5. The hydraulic braking system according to any one of claims 1 to 3, characterized in that, The hydraulic braking system also includes a parking brake (3), and the brake filling valve (2) further includes a check valve (10), a filling pressure control valve (11), a parking brake valve (12), a safety relief valve (13), and a second oil outlet (A2), wherein: The second outlet (A2) of the brake filling valve (2) is fluidly connected to the parking brake (3); The pressure port (P) of the brake filling valve (2) is fluidly connected to the first outlet (A1) and the second outlet (A2) of the brake filling valve (2) via a check valve (10); The filling pressure control valve (11) is located between the oil inlet of the check valve (10) and the oil return port (T) of the brake filling valve (2); The parking brake valve (12) is located between the oil outlet of the one-way valve (10) and the second oil outlet (A2) of the brake filling valve (2); The safety relief valve (13) is located between the pressure port (P) and return port (T) of the brake filling valve (2).

6. The hydraulic braking system according to claim 5, characterized in that, The parking brake valve (12) is a solenoid valve. When the parking brake valve (12) is energized, the hydraulic fluid at the outlet of the one-way valve (10) can be supplied to the parking brake (3) through the parking brake valve (12) to release the parking brake. When the parking brake valve (12) is de-energized, the hydraulic fluid in the parking brake (3) is released to realize the parking brake.

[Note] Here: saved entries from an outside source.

(** ** Supply counts *)

(** A failing contract call is logged and raised again, unchanged. *)
Lemma supply_rethrows w h e :
  contract (conn w) = Some h ->
  (c_getSupply h = Throw e ->
   getSupply w =
     (Throw e,
      after w [ContractCall "getSupply" [];
               ConsoleError "Failed to fetch the total number of NFTs:" (Some e)]))
  /\ (c_getSharedWithSupply h = Throw e ->
      getSharedWithSupply w =
        (Throw e,
         after w [ContractCall "getSharedWithSupply" [];
                  ConsoleError "Failed to fetch the total number of NFTs shared: "
                               (Some e)])).
Proof.
  intros Hc. split; intros Hresp.
  - unfold getSupply. erewrite try_catch_throw.
    2:{ apply bind_throw. rewrite (contract_call_bound _ _ _ _ _ Hc), Hresp.
        reflexivity. }
    unfold bind, console_error, emit, throw, after. simpl.
    now rewrite <- app_assoc.
  - unfold getSharedWithSupply. erewrite try_catch_throw.
    2:{ apply bind_throw. rewrite (contract_call_bound _ _ _ _ _ Hc), Hresp.
        reflexivity. }
    unfold bind, console_error, emit, throw, after. simpl.
    now rewrite <- app_assoc.
Qed.

(** A successful call returns [Number] of the contract's count: the count
    itself up to 2^53, the nearest double beyond. *)
Lemma supply_count w h n :
  contract (conn w) = Some h ->
  (c_getSupply h = Ok n ->
   getSupply w = (Ok (Number (VBigInt n)), after w [ContractCall "getSupply" []]))
  /\ (c_getSharedWithSupply h = Ok n ->
      getSharedWithSupply w =
        (Ok (Number (VBigInt n)), after w [ContractCall "getSharedWithSupply" []])).
Proof.
  intros Hc. split; intros Hresp.
  - unfold getSupply. apply try_catch_ok.
    erewrite bind_ok
      by (rewrite (contract_call_bound _ _ _ _ _ Hc), Hresp; reflexivity).
    reflexivity.
  - unfold getSharedWithSupply. apply try_catch_ok.
    erewrite bind_ok
      by (rewrite (contract_call_bound _ _ _ _ _ Hc), Hresp; reflexivity).
    reflexivity.
Qed.
Lemma webhook_after_overlay_idem (env : Env) (cfg : HandlerConfig) :
  webhook_after_overlay env (set_slackwebHookURL cfg (webhook_after_overlay env cfg))
  = webhook_after_overlay env cfg.
Proof.
  unfold webhook_after_overlay. simpl.
  now destruct (String.eqb (Getenv env "SENSU_SLACK_WEBHOOK_URL") "").
Qed.

(** X14: [checkArgs] is idempotent: run again in the same environment on the
    configuration it left behind, it leaves the same configuration and
    returns the same error. *)
Theorem checkArgs_idempotent (env : Env) (cfg : HandlerConfig) (event event' : Event) :
  checkArgs env (fst (checkArgs env cfg event)) event' = checkArgs env cfg event.
Proof.
  assert (Hw : webhook_after_overlay env (fst (checkArgs env cfg event))
               = webhook_after_overlay env cfg).
  { rewrite checkArgs_config. apply (webhook_after_overlay_idem env cfg). }
  rewrite (surjective_pairing (checkArgs env (fst (checkArgs env cfg event)) event')).
  rewrite (surjective_pairing (checkArgs env cfg event)) at 3.
  f_equal.
  - rewrite (checkArgs_config env (fst (checkArgs env cfg event))), Hw.
    rewrite !checkArgs_config. simpl. now rewrite !overlay_default_idem.
  - rewrite !checkArgs_error, Hw. now rewrite checkArgs_sensuUIURL.
Qed.

(** ** More on [messageAttachment] and [sendMessage] *)

(** What the replacement leaves: no escaped newline, a first byte that is an
    [n] only if the input started with one, and no more bytes than before. *)
Lemma ReplaceEscapedNewlines_spec (n : nat) :
  forall s, (String.length s <= n)%nat ->
    has_escaped_newline (strings.ReplaceEscapedNewlines s) = false /\
    (head (strings.ReplaceEscapedNewlines s) = Some "n"%char -> head s = Some "n"%char) /\
    (String.length (strings.ReplaceEscapedNewlines s) <= String.length s)%nat.
Proof.
  induction n as [|n IH]; intros s Hs.
  - destruct s; [repeat split; auto | simpl in Hs; lia].
  - destruct s as [|c [|d s]].
    + repeat split; auto.
    + repeat split; auto.
    + change (strings.ReplaceEscapedNewlines (String c (String d s)))
        with (if Ascii.eqb c "\"%char && Ascii.eqb d "n"%char
              then String LF (strings.ReplaceEscapedNewlines s)
              else String c (strings.ReplaceEscapedNewlines (String d s))).
      simpl in Hs.
      destruct (Ascii.eqb c "\"%char && Ascii.eqb d "n"%char) eqn:E.
      * destruct (IH s) as [H1 [H2 H3]]; [lia |].
        split; [| split].
        -- destruct (strings.ReplaceEscapedNewlines s) as [|e r] eqn:Er; [reflexivity |].
           change (has_escaped_newline (String LF (String e r)))
             with ((Ascii.eqb LF "\"%char && Ascii.eqb e "n"%char)
                   || has_escaped_newline (String e r)).
           rewrite H1. reflexivity.
        -- simpl. intros H. discriminate H.
        -- simpl. lia.
      * destruct (IH (String d s)) as [H1 [H2 H3]]; [simpl; lia |].
        split; [| split].
        -- destruct (strings.ReplaceEscapedNewlines (String d s)) as [|e r] eqn:Er;
             [reflexivity |].
           change (has_escaped_newline (String c (String e r)))
             with ((Ascii.eqb c "\"%char && Ascii.eqb e "n"%char)
                   || has_escaped_newline (String e r)).
           rewrite H1, orb_false_r.
           destruct (Ascii.eqb_spec e "n"%char) as [-> | Hne];
             [| now rewrite andb_false_r].
           specialize (H2 eq_refl). simpl in H2. injection H2 as ->.
           rewrite Ascii.eqb_refl, andb_true_r in E. rewrite E. reflexivity.
        -- simpl. intros H. exact H.
        -- simpl in *. lia.
Qed.
(** The primitive operations of one hand-off of the column of channel
    [chan] to the converter: rows low, column high, the digital input torn
    down, the previous [AnalogIn] (if any) deleted, a new one allocated and
    the timeout armed. *)
Definition acquire_ops (AN : Z) (map : MatrixMap) (chan : Z) (old : option PinName)
    : list HwOp :=
  let pin := columnStart map + chan in
  ((fun rowCount => DigitalOut_write (rowStart map + Z.of_nat rowCount) 0)
     <$> seq 0 (Z.to_nat (rows map)))
  ++ [DigitalOut_write pin 1; DigitalIn_destroy pin]
  ++ match old with Some p => [AnalogIn_delete p] | None => [] end
  ++ [AnalogIn_new pin; Timeout_attach_us AN].



(** The re-entrancy guard as the specification words it: a start request
    that arrives while a cycle is in flight begins no hand-off. *)
Definition start_guarded (AN : Z) (s : MicroBitLightSensor) : Prop :=
  in_flight s = true → hw (startSensing AN s) = hw s.

(** ** Concrete data for the examples *)

(** The matrix map of the micro:bit display: three rows from pin 13, nine
    columns from pin 4. *)
Definition microbitMatrixMap : MatrixMap := mkMatrixMap 3 9 13 4.

(** Object storage before construction, three result slots wide: no
    default event bus, every member zero. *)
Definition storage0 : MicroBitLightSensor :=
  mkSensor [0; 0; 0] 0 0 0 None None (mkMatrixMap 0 0 0 0) None [] [].

(** The same storage with a default event bus that has no listener yet. *)
Definition storage_bus : MicroBitLightSensor :=
  set_defaultEventBus (Some []) storage0.

(** Three full cycles delivering the samples 100, 150 and 125. *)
Definition scenario : list action :=
  [StartSensing; TimeoutFires 100; StartSensing; TimeoutFires 150;
   StartSensing; TimeoutFires 125].

(** A fourth cycle after them whose sample, 500, lies outside the window. *)
Definition scenario_then_invalid : list action :=
  scenario ++ [StartSensing; TimeoutFires 500].

(** The sensor constructed for the micro:bit display with three channels,
    without and with a default event bus. *)
Definition sensor0 : MicroBitLightSensor :=
  MicroBitLightSensor_ctor 3 microbitMatrixMap storage0.

Definition sensor_bus : MicroBitLightSensor :=
  MicroBitLightSensor_ctor 3 microbitMatrixMap storage_bus.

(** The sensor and its record of cycles after one conversion and after
    the four of [scenario_then_invalid]. *)
Definition after_first : MicroBitLightSensor * list cycle :=
  Eval vm_compute in
    default (sensor0, []) (run 3 4000 [StartSensing; TimeoutFires 100] sensor0).

Definition after_invalid : MicroBitLightSensor * list cycle :=
  Eval vm_compute in default (sensor0, []) (run 3 4000 scenario_then_invalid sensor0).

(** A sensor with a cycle in flight: constructed, then started once. *)
Definition sensor_settling : MicroBitLightSensor :=
  Eval vm_compute in startSensing 4000 sensor_bus.

(** ** Further vocabulary *)

(** The number of [AnalogIn] objects a sequence of primitive operations
    leaves allocated: each [new] adds one, each [delete] takes one away. *)
Definition analog_live (ops : list HwOp) : Z :=
  foldr (fun o n =>
           match o with
           | AnalogIn_new _ => 1 + n
           | AnalogIn_delete _ => -1 + n
           | _ => n
           end) 0 ops.


(** An action that brings no sample outside the window: a start request,
    or a conversion whose 16-bit value is at most 450. *)
Definition in_window_action (a : action) : Prop :=
  match a with
  | StartSensing => True
  | TimeoutFires raw => in_window (wrap_u16 raw)
  end.

(** * MicroBitEddyStoneService: the rotating Eddystone advertisement

    The second source of the repository: the service advertises one of
    its three frames (UID, URL, TLM) at a time and moves to the next frame
    with every call of [updateAdvertisementPacket].  The frame classes,
    the BLE stack and the serial port are outside these sources: what the
    frames answer is an input of each call, and the calls made on the BLE
    stack, the heap and the serial port are recorded in the order they are
    made. *)

(** A [ManagedString], as the codes of its characters. *)
Definition ManagedString := list Z.

Inductive GapFlag := BREDR_NOT_SUPPORTED | LE_GENERAL_DISCOVERABLE.

Inductive AdvDataType := COMPLETE_LIST_16BIT_SERVICE_IDS | SERVICE_DATA.

(** What a [printf] on the serial port prints. *)
Inductive Printed :=
  | print_config (url namespaceID instanceID : ManagedString)
  | print_frame (frame : Z)
  | print_raw_label
  | print_uid_label
  | print_byte (b : Z)
  | print_newline.

Inductive EddyOp :=
  | serial_printf (p : Printed)
  | gap_setAdvertisingType_NON_CONNECTABLE_UNDIRECTED
  | gap_setAdvertisingInterval (interval : Z)
  | gap_clearAdvertisingPayload
  | gap_accumulateFlags (flags : list GapFlag)
  | gap_accumulateData (type : AdvDataType) (data : list Z) (len : Z)
  | gap_startAdvertising
  | heap_malloc (len : Z)
  | heap_free.

(** What one frame object answers: the value of [length()] and the bytes
    the buffer of that length holds after [getFrame]. *)
Record FrameData := mkFrameData {
  fd_length : Z;
  fd_buffer : list Z
}.

(** What the surroundings answer during one call of
    [updateAdvertisementPacket]: the three frames, [getEncodedUID()] of
    the UID frame, and whether [malloc] returns a buffer. *)
Record Answers := mkAnswers {
  uidFrame : FrameData;
  urlFrame : FrameData;
  tlmFrame : FrameData;
  getEncodedUID : Z;
  malloc_ok : bool
}.
Lemma index_of_None (sub s : pystr) : index_of sub s = None <-> ~ occurs sub s.
Proof.
  split.
  - induction s as [|c s IH]; intros H (pre & post & Heq); simpl in H.
    + destruct (starts_with sub []) eqn:Hs; [discriminate|].
      symmetry in Heq. apply app_eq_nil in Heq. destruct Heq as [-> Heq].
      apply app_eq_nil in Heq. destruct Heq as [-> _]. discriminate.
    + destruct (starts_with sub (c :: s)) eqn:Hs; [discriminate|].
      destruct (index_of sub s) as [j|] eqn:Hj; simpl in H; [discriminate|].
      destruct pre as [|c' pre]; simpl in Heq.
      * rewrite Heq, starts_with_app in Hs. discriminate.
      * injection Heq as _ Heq. apply (IH eq_refl). exists pre, post. exact Heq.
  - intros Hn. destruct (index_of sub s) as [i|] eqn:Hi; [|reflexivity].
    exfalso. apply Hn. destruct (index_of_Some _ _ Hi) as (pre & post & Heq & _).
    exists pre, post. exact Heq.
Qed.

Lemma str_in_true (sub s : pystr) : str_in sub s = true <-> occurs sub s.
Proof.
  unfold str_in. destruct (index_of sub s) as [i|] eqn:Hi.
  - split; [|reflexivity]. intros _.
    destruct (index_of_Some _ _ Hi) as (pre & post & Heq & _).
    exists pre, post. exact Heq.
  - split; [discriminate|]. intros Ho.
    apply index_of_None in Hi. contradiction.
Qed.

Lemma str_in_false (sub s : pystr) : str_in sub s = false <-> ~ occurs sub s.
Proof.
  rewrite <- str_in_true. destruct (str_in sub s); split; congruence.
Qed.

Lemma occurs_refl (sub : pystr) : occurs sub sub.
Proof. exists [], []. simpl. rewrite app_nil_r. reflexivity. Qed.

Lemma occurs_app_l (sub a b : pystr) : occurs sub a -> occurs sub (a ++ b).
Proof.
  intros (pre & post & ->). exists pre, (post ++ b).
  rewrite <- !app_assoc. reflexivity.
Qed.

Lemma occurs_app_r (sub a b : pystr) : occurs sub b -> occurs sub (a ++ b).
Proof.
  intros (pre & post & ->). exists (a ++ pre), post.
  rewrite <- !app_assoc. reflexivity.
Qed.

7. The hydraulic braking system according to claim 5, characterized in that, When the pressure at the outlet of the one-way valve (10) is greater than the preset first threshold, the filling pressure control valve (11) switches from the position where the fluid is disconnected between its inlet and outlet to the position where the fluid is connected between its inlet and outlet.

8. The hydraulic braking system according to claim 5, characterized in that, When the pressure at the pressure port (P) of the brake filling valve (2) is greater than the preset second threshold, the safety relief valve (13) switches from the position where its inlet and outlet are fluid disconnected to the position where its inlet and outlet are fluid connected.

9. An engineering machinery, characterized in that, The engineering machinery includes a hydraulic braking system according to any one of claims 1 to 8.